BS International Hospitality Management: Hotel Administration

A bellhop escorts incoming hotel guests to rooms; assists with luggage; offers information about available services and facilities of hotel and entertainment attractions and inspects guest’s room to make sure things are satisfactory.

A bar manager is an individual who directs, controls, and plans the activities of a bar. They handle the hiring, purchasing, and operations of the bar.

The Cabin Steward is responsible for cleaning a certain number of rooms onboard the ship. This includes changing sheets, windows, bathrooms, floors etc. In some cases the Cabin Steward is responsible for cleaning public areas, which can include conference rooms and banquet halls.

Casino management jobs are limited to areas where gambling is legal. This can limit the jobs in your area for employment. However, casino management can be one of the most lucrative positions in the hospitality field. With this increase in income also comes added responsibility. Casino managers are responsible for the smooth operation of the facility. They are also in charge of customer relations, facility management, employee relations, and the added responsibility of security. Since casinos have large sums of money circulating the casino floor at any time, casino managers have the added responsibility of security over the money against con artist and thieves.

A Food & Beverage Manager forecasts, plans and controls the ordering of food and beverages for a hospitality property. He also manages the finances related to the whole process of purchasing food and drink for the hotel premises. “Purchasing” includes sourcing, ordering and transporting of F&B.

The Front Office Supervisor oversees the front office team members to ensure efficient and smooth operations for producing excellent feedbacks and guest satisfaction. Responds in a professional and courteous manner to guests by providing accurate and timely information and services. You will also ensure hotel charges are processed diligently to guest’s accounts, invoices are accurate, billing instructions are verified, all necessary supporting bills and vouchers are attached for direct settlements.

Event coordinators control an event from conception to clean up. They meet with clients to work out event details, plan with the client and their team, scout and book locations, food, entertainment, staff and cleanup. Event coordinators make sure the shrimp cocktail stays cold and the hired band stays hot. They create budgets and stick to them, as well as organize transportation, hire and wrangle keynote speakers or celebrities, hire A/V teams and equipment, and generally make sure the event runs smoothly, efficiently and handle any crisis that may come up.

The General manager is responsible for all the aspects of operations at the hotel, to day-to-day staff management and guests. He/She should be an ambassador for the brand and your hotel. Provide leadership and strategic planning to all departments in support of our service culture, maximized operations and guest satisfaction. They also work very closely with the hotel owners and other stake holders.

An Executive Housekeeper manages the priorities and establishes and/or implements operating procedures and standards. The Executive Housekeeper also completes financial management tasks, such as setting and adhering to a budget. Furthermore he/she supports their staff and performs the duties of a housekeeper when required. An Executive Housekeeper also needs human resource management skills such as hiring, training, scheduling and evaluating performance of his/her team.

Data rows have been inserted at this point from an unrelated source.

(** * A calibrated camera view: [datasets/image.py]

    Shallow embedding of the [Image] class (pinhole camera K, R, T with a
    colour bitmap, a depth raster and a validity mask) and of the helpers
    [_rescale] and [_pad], followed by the properties of the geometric
    operations.

    Numbers.  A tensor element or Python float is modelled by the value it
    carries: an exact rational, one of the two infinities, or NaN.  Python's
    scalar [float] arithmetic (used by [scale] before it truncates to an
    integer size) and every explicit dtype conversion ([.float()],
    [.to(dtype)], [dtype=...]) round to nearest-even in the target binary
    format.

    The runtime's tensor arithmetic ([@], [inverse], [*], [-], [+], [/] and
    the weights of [F.interpolate]) is an idealisation: it is computed on the
    exact values, with the IEEE rules for infinities and NaN.  The source
    does not fix how the runtime rounds these operations (order of
    summation, fused multiply-add, the factorisation behind [inverse]), so
    no property below states a computed entry unless every such evaluation
    gives it: the propagation of NaN, the sign of a sum of non-negative
    terms, a sum that is rounded once.  What the operations accept (dtypes,
    extents, indices) and what they raise is modelled as the runtime has it.

    Tensors.  A raster is its dtype, its shape and the function from indices
    to elements; a [[2, N]] or [[3, N]] batch of points is the list of its
    [N] columns; the camera matrices are 3 x 3 and 3 x 1 tuples.

    Errors.  Every operation that can raise returns a [Py.result].

    The accessors [hwc] and [orishape] take no part in the properties below
    and are left out. *)

From Stdlib Require Import ZArith QArith Qround Qabs Qpower Lia Lqa List Bool.
From Stdlib Require Import Floats.SpecFloat.
Import ListNotations.

Set Implicit Arguments.

(** ** Python exceptions and the error monad *)

Module Py.

Inductive exn : Set :=
| ZeroDivisionError
| OverflowError
| ValueError
| AssertionError
| IndexError
| RuntimeError.

Inductive result (A : Type) : Type :=
| Ok (a : A)
| Raise (e : exn).

Arguments Ok {A} a.
Arguments Raise {A} e.

Definition bind {A B : Type} (m : result A) (k : A -> result B) : result B :=
  match m with
  | Ok a => k a
  | Raise e => Raise e
  end.

Definition assert (b : bool) : result unit :=
  if b then Ok tt else Raise AssertionError.

End Py.

Import Py.

Declare Scope py_scope.
Delimit Scope py_scope with py.
Notation "x <- m ;; k" := (Py.bind m (fun x => k))
  (at level 61, m at next level, right associativity) : py_scope.
Notation "m ;;; k" := (Py.bind m (fun _ => k))
  (at level 61, right associativity) : py_scope.
Open Scope py_scope.

(** ** Floating-point values *)

Module Float.

Local Open Scope Q_scope.

Inductive fval : Set :=
| Num (q : Q)
| PosInf
| NegInf
| NaN.
(** The list of the seven days, Monday first, each with its row. *)
Definition week_json (rows : list (json F)) : json F :=
  JArr (zip_with day_entry days_order rows).
End Canonical.


(** * The export of the heat map *)

(** [heatmap_builder.py] reads the file that the imputation has written
    and keeps, of every row with a schedule of seven day entries, the
    coordinates and the hourly data.

    A row of [csv.DictReader] is a dict from the names of the columns to
    the fields of the line; a field missing at the end of a short line is
    [None].  [float] on a text and the truth value of a float are
    parameters, as [json.loads] is. *)

(** An element of [heatmap_dataset]. *)
Record heat_entry {F : Type} : Type := HeatEntry {
  lat : F;
  lon : F;
  schedule : list (json F)
}.
Arguments heat_entry : clear implicits.
Arguments HeatEntry {F}.

Section Heatmap.
Context {F : Type}.
(** [json.loads] on a text ([None]: JSONDecodeError, a ValueError). *)
Variable loads : string -> option (json F).
(** [float] on a text ([None]: ValueError). *)
Variable pyfloat : string -> option F.
(** [bool] on a float: false for a zero only. *)
Variable float_truth : F -> bool.

(** The truth value of what [json.loads] returns. *)
Definition truthy (v : json F) : bool :=
  match v with
  | JNull => false
  | JBool b => b
  | JInt z => negb (z =? 0)%Z
  | JFloat f => float_truth f
  | JStr s => negb (String.eqb s "")
  | JArr l => negb (bool_decide (l = []))
  | JObj kv => negb (bool_decide (kv = []))
  end.

(** [len(v)]; [None] is the TypeError of a value without length. *)
Definition pylen (v : json F) : option nat :=
  match v with
  | JStr s => Some (String.length s)
  | JArr l => Some (length l)
  | JObj kv => Some (length kv)
  | _ => None
  end.

(** [[day['data'] for day in pop_times]]; [None] is a KeyError or a
    TypeError.  Iterating a str or a dict gives strs, which have no
    ['data']; the comprehension is only reached with seven elements. *)
Definition day_data (pop_times : json F) : option (list (json F)) :=
  match pop_times with
  | JArr l => mapM (fun day => getitem day "data") l
  | _ => None
  end.

(** What the body of the loop does with one row. *)
Inductive row_outcome : Type :=
| Kept (e : heat_entry F)
| Dropped
| Uncaught.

Also known as the head waiter, the maitre d’ assigns customers to tables; makes advance reservations; oversees all aspects of the dining room experience for patrons; makes sure all waiters are doing their jobs effectively.

As a resort manager, your job will include managing all segments of a resort, including lodging, food and beverage management, human resources, housekeeping, attractions, and guest services. You’ll be in charge of employees, finances, customer service, promotions, and quality control. Resort managers often have to work nights and weekends, putting in long hours to ensure the success of their establishment.

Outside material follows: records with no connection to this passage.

(** * twoblock: robust centring and scaling utilities

    A shallow embedding of [src/twoblock/_preproc_utilities.py] and the
    properties of it that the specification states.

    The Python module computes on NumPy arrays of IEEE binary64 numbers.
    The embedding is written once, over an interface [Arith] of scalar
    operations, and is run at two instances:
    - [binary64]: Rocq's primitive floats, i.e. the arithmetic CPython and
      NumPy execute, used to evaluate the code on concrete inputs;
    - [exact]: rationals extended with a not-a-number element, the
      "real-valued, possibly missing" entries of the specification's data
      model, used for the algebraic laws that hold up to rounding only.

    External library routines ([scipy.optimize.minimize],
    [scipy.stats.norm], [scipy.stats.trim_mean], [numpy.sqrt],
    [numpy.power]) are not part
    of the repository; they appear as section variables or as explicit
    call nodes of the [py] monad.

    Contents: the scalars; Python values, exceptions and NumPy arrays; the
    functions of the module; the vocabulary of the properties; the
    properties the specification states; further properties of the code. *)

From Stdlib Require Import String List ZArith QArith Qcanon Qcabs Bool Lia.
From Stdlib Require Import Permutation Sorted.
From Stdlib Require Import Floats Uint63.
Import ListNotations.
Close Scope Qc_scope.
Close Scope Q_scope.

Set Implicit Arguments.

(* ================================================================== *)
(** * Scalars *)
(* ================================================================== *)

(** The scalar operations the module uses.  Comparisons are the IEEE
    ones: they answer [false] as soon as one operand is not a number. *)
Class Arith (F : Type) : Type := {
  lit : Q -> F;                    (* a numeric literal or an integer *)
  add : F -> F -> F;
  sub : F -> F -> F;
  mul : F -> F -> F;
  div : F -> F -> F;
  opp : F -> F;
  fabs : F -> F;
  eqb : F -> F -> bool;
  ltb : F -> F -> bool;
  leb : F -> F -> bool;
  isnan : F -> bool
}.

Declare Scope arith_scope.
Delimit Scope arith_scope with A.
Infix "+" := add : arith_scope.
Infix "-" := sub : arith_scope.
Infix "*" := mul : arith_scope.
Infix "/" := div : arith_scope.
Infix "==" := eqb (at level 70, no associativity) : arith_scope.
Infix "<?" := ltb : arith_scope.
Infix "<=?" := leb : arith_scope.

Definition zero {F} `{Arith F} : F := lit 0.
Definition one {F} `{Arith F} : F := lit 1.
Definition two {F} `{Arith F} : F := lit 2.
Definition of_nat {F} `{Arith F} (n : nat) : F := lit (inject_Z (Z.of_nat n)).
Definition of_Z {F} `{Arith F} (z : Z) : F := lit (inject_Z z).
(** Python's [a > b]. *)
Definition gtb {F} `{Arith F} (a b : F) : bool := ltb b a.

(* ------------------------------------------------------------------ *)
(** ** binary64 *)

Module Binary64.

Definition float_of_Z (z : Z) : float :=
  match z with
  | Z0 => PrimFloat.zero
  | Zpos _ => PrimFloat.of_uint63 (Uint63.of_Z z)
  | Zneg p => PrimFloat.opp (PrimFloat.of_uint63 (Uint63.of_Z (Zpos p)))
  end.

(** A literal [n/d] is the correctly rounded quotient of two integers,
    which is the double nearest to it when both are below 2^53. *)
Definition float_lit (q : Q) : float :=
  match Qden q with
  | xH => float_of_Z (Qnum q)
  | d => PrimFloat.div (float_of_Z (Qnum q)) (float_of_Z (Zpos d))
  end.

End Binary64.

#[export] Instance binary64 : Arith float := {
  lit := Binary64.float_lit;
  add := PrimFloat.add;
  sub := PrimFloat.sub;
  mul := PrimFloat.mul;
  div := PrimFloat.div;
  opp := PrimFloat.opp;
  fabs := PrimFloat.abs;
  eqb := PrimFloat.eqb;
  ltb := PrimFloat.ltb;
  leb := PrimFloat.leb;
  isnan := PrimFloat.is_nan
}.


(* ------------------------------------------------------------------ *)
(** ** Exact arithmetic with a not-a-number element *)

Module Exact.

(** [None] is not-a-number.  There are no infinities: a division by
    zero answers not-a-number. *)
Definition xreal : Type := option Qc.

Definition lift1 (f : Qc -> Qc) (a : xreal) : xreal :=
  match a with Some x => Some (f x) | None => None end.

Definition lift2 (f : Qc -> Qc -> Qc) (a b : xreal) : xreal :=
  match a, b with Some x, Some y => Some (f x y) | _, _ => None end.

Definition xdiv (a b : xreal) : xreal :=
  match a, b with
  | Some x, Some y => if Qeq_bool y 0 then None else Some (x / y)%Qc
  | _, _ => None
  end.

Definition xcmp (c : Q -> Q -> bool) (a b : xreal) : bool :=
  match a, b with Some x, Some y => c x y | _, _ => false end.

Definition Qlt_bool (x y : Q) : bool := negb (Qle_bool y x).

Definition xisnan (a : xreal) : bool :=
  match a with Some _ => false | None => true end.

End Exact.

#[export] Instance exact : Arith Exact.xreal := {
  lit := fun q => Some (Q2Qc q);
  add := Exact.lift2 Qcplus;
  sub := Exact.lift2 Qcminus;
  mul := Exact.lift2 Qcmult;
  div := Exact.xdiv;
  opp := Exact.lift1 Qcopp;
  fabs := Exact.lift1 Qcabs;
  eqb := Exact.xcmp Qeq_bool;
  ltb := Exact.xcmp Exact.Qlt_bool;
  leb := Exact.xcmp Qle_bool;
  isnan := Exact.xisnan
}.

(* ================================================================== *)
(** * Python values, exceptions and effects *)
(* ================================================================== *)

Inductive exn : Type :=
| ValueError (msg : string)
| TypeError (msg : string)
| IndexError (msg : string)
| UnboundLocalError (name : string)
| FloatingPointError (msg : string)
| OverflowError (msg : string).

(** Outcome of code that computes without calling the optimiser. *)
Inductive result (T : Type) : Type :=
| Ok (t : T)
| Err (e : exn).
Arguments Ok {T} t.
Arguments Err {T} e.

Definition rbind {T U} (r : result T) (k : T -> result U) : result U :=
  match r with Ok t => k t | Err e => Err e end.

Declare Scope result_scope.
Delimit Scope result_scope with result.
Notation "x <- r ;; k" := (rbind r (fun x => k))
  (at level 61, r at next level, right associativity) : result_scope.

(** [np.seterr(divide=..., invalid=...)]: what NumPy does when a divisor
    is zero.  [Warn] (the default) emits a RuntimeWarning and stores
    inf or nan; [RaiseFPE] raises FloatingPointError. *)
Inductive errstate : Type := Warn | RaiseFPE.
(** X13.  A pool constructed without auto-start is Stopped, has no worker
    thread whatever [worker_count] is, and holds what is submitted: after
    the submission of [jobs] (fewer than [SSIZE_MAX]) the queue is [jobs] in
    order, [pendingJobs] and [queuedJobs] are their number, [runningJobs]
    is 0 and no worker can move.  A [start] then succeeds, and the first
    step of a worker takes the first job submitted. *)
Theorem stopped_pool_holds_submissions
  (worker_count hw : nat) (jobs : list Job) :
  (Z.of_nat (length jobs) < SSIZE_MAX)%Z →
  ∃ s,
    run (submit_all jobs) (ThreadPool_ctor false worker_count hw) = Some s ∧
    isStopped s = true ∧
    m_worker_threads s = [] ∧
    m_job_queue s = jobs ∧
    pendingJobs s = Z.of_nat (length jobs) ∧
    queuedJobs s = Z.of_nat (length jobs) ∧
    runningJobs s = 0%Z ∧
    (∀ id pick, workerLoop_step id pick s = None) ∧
    (∀ n job rest, jobs = job :: rest →
       fst (start (S n) hw s) = true ∧
       ∃ s', workerLoop_step 0 0 (snd (start (S n) hw s)) = Some s' ∧
             m_worker_threads s' !! 0 = Some (RunningJob job) ∧
             m_job_queue s' = rest).
Proof.
  intros Hmax.
  destruct (run_submit_all jobs (ThreadPool_ctor false worker_count hw))
    as (s & Hrun & Hq & Hp & Hws & Hst & Hj);
    [reflexivity | simpl; lia | simpl; lia |].
  simpl in Hq, Hp, Hst. exists s. split; [exact Hrun|].
  split; [exact Hst|]. split; [exact Hws|]. split; [exact Hq|].
  unfold pendingJobs, queuedJobs, runningJobs. rewrite Hp, Hq.
  split; [apply to_size_in_range; lia|]. split; [reflexivity|].
  split; [rewrite Z.sub_diag; reflexivity|]. split.
  - intros id pick. unfold workerLoop_step. rewrite Hws, lookup_nil. reflexivity.
  - intros n job rest ->.
    unfold start. unfold isStopped in Hst. rewrite Hst, Hws. simpl.
    split; [reflexivity|].
    eexists. split.
    + unfold workerLoop_step, workerLoop_fetch. simpl. rewrite Hq. reflexivity.
    + simpl. split; reflexivity.
Qed.

Lemma stopped_pool_holds_submissions_witness :
  ∃ s, run (submit_all [3; 4]) (ThreadPool_ctor false 8 0) = Some s ∧
       m_job_queue s = [3; 4] ∧ pendingJobs s = 2%Z.
Proof.
  destruct (stopped_pool_holds_submissions 8 0 [3; 4])
    as (s & Hrun & _ & _ & Hq & Hp & _); [vm_compute; reflexivity|].
  exists s. split; [exact Hrun|]. split; [exact Hq | exact Hp].
Defined.

(** ** A pool without workers *)

Lemma no_workers_step (e : event) (s s' : ThreadPool) :
  step e s = Some s' →
  not_start e = true →
  m_worker_threads s = [] →
  m_worker_threads s' = [] ∧ fetched e s s' = [].
Proof.
  intros Hstep Hns Hws.
  destruct e as [j pick|n hw|c cq|c|c|c| |id pick|id|c]; simpl in Hstep;
    try discriminate Hns; simpl.
  - injection Hstep as <-. simpl. rewrite Hws. unfold notify_one.
    rewrite lookup_nil. split; reflexivity.
  - destruct (busy c s); [discriminate|]. injection Hstep as <-.
    unfold stop_lock. destruct (m_stopped s); simpl; rewrite Hws; split; reflexivity.
  - unfold stop_join in Hstep.
    destruct (stop_joining s !! c) as [k|]; [|discriminate].
    destruct (m_worker_threads s !! k) as [[]|]; try discriminate;
      injection Hstep as <-; simpl; split; (reflexivity || exact Hws).
  - destruct (busy c s); [discriminate|]. injection Hstep as <-.
    unfold wait_enter. destruct (0 <? m_pending_jobs s)%Z; simpl;
      split; (reflexivity || exact Hws).
  - destruct (bool_decide (c ∈ counter_woken s)); [|discriminate].
    injection Hstep as <-. unfold wait_wake.
    destruct (m_pending_jobs s =? 0)%Z; simpl; split; (reflexivity || exact Hws).
  - injection Hstep as <-. simpl. split; [exact Hws | reflexivity].
  - unfold workerLoop_step in Hstep. rewrite Hws, lookup_nil in Hstep. discriminate.
  - unfold spurious_worker in Hstep. rewrite Hws, lookup_nil in Hstep. discriminate.
  - unfold spurious_waiter in Hstep.
    destruct (bool_decide (c ∈ m_counter_cv s)); [|discriminate].
    injection Hstep as <-. simpl. split; [exact Hws | reflexivity].
Qed.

The Room Service Manager is in charge of room organizing, management and administration and all operational aspects for the In- Room dining department. Maintain high quality products and service levels. He/she is expected to market ideas to promote business, reduce employee turnover; maintain revenue and payroll budgets; and meet budgeted productivity while keeping quality consistently high.

As the Supervisor of Guest Services, you may be responsible for hiring staff members that provide housekeeping services, front desk personnel, reservations coordinators, or concierges. All of these duties depend on what kind of hotel you are working for and the structure it has in place. Some large hotels have separate guest services departments that primarily answer the phone and make sure guests have what they need. At this kind of hotel, you would be supervising that department, making sure it was staffed and running smoothly.

The Wine Steward/Sommelier is the wine professional at a food and beverage establishment. He/She often answers questions about wine history, making, products and vineyards. He/She also makes suggestions for food pairing or based on the individual customer’s preference.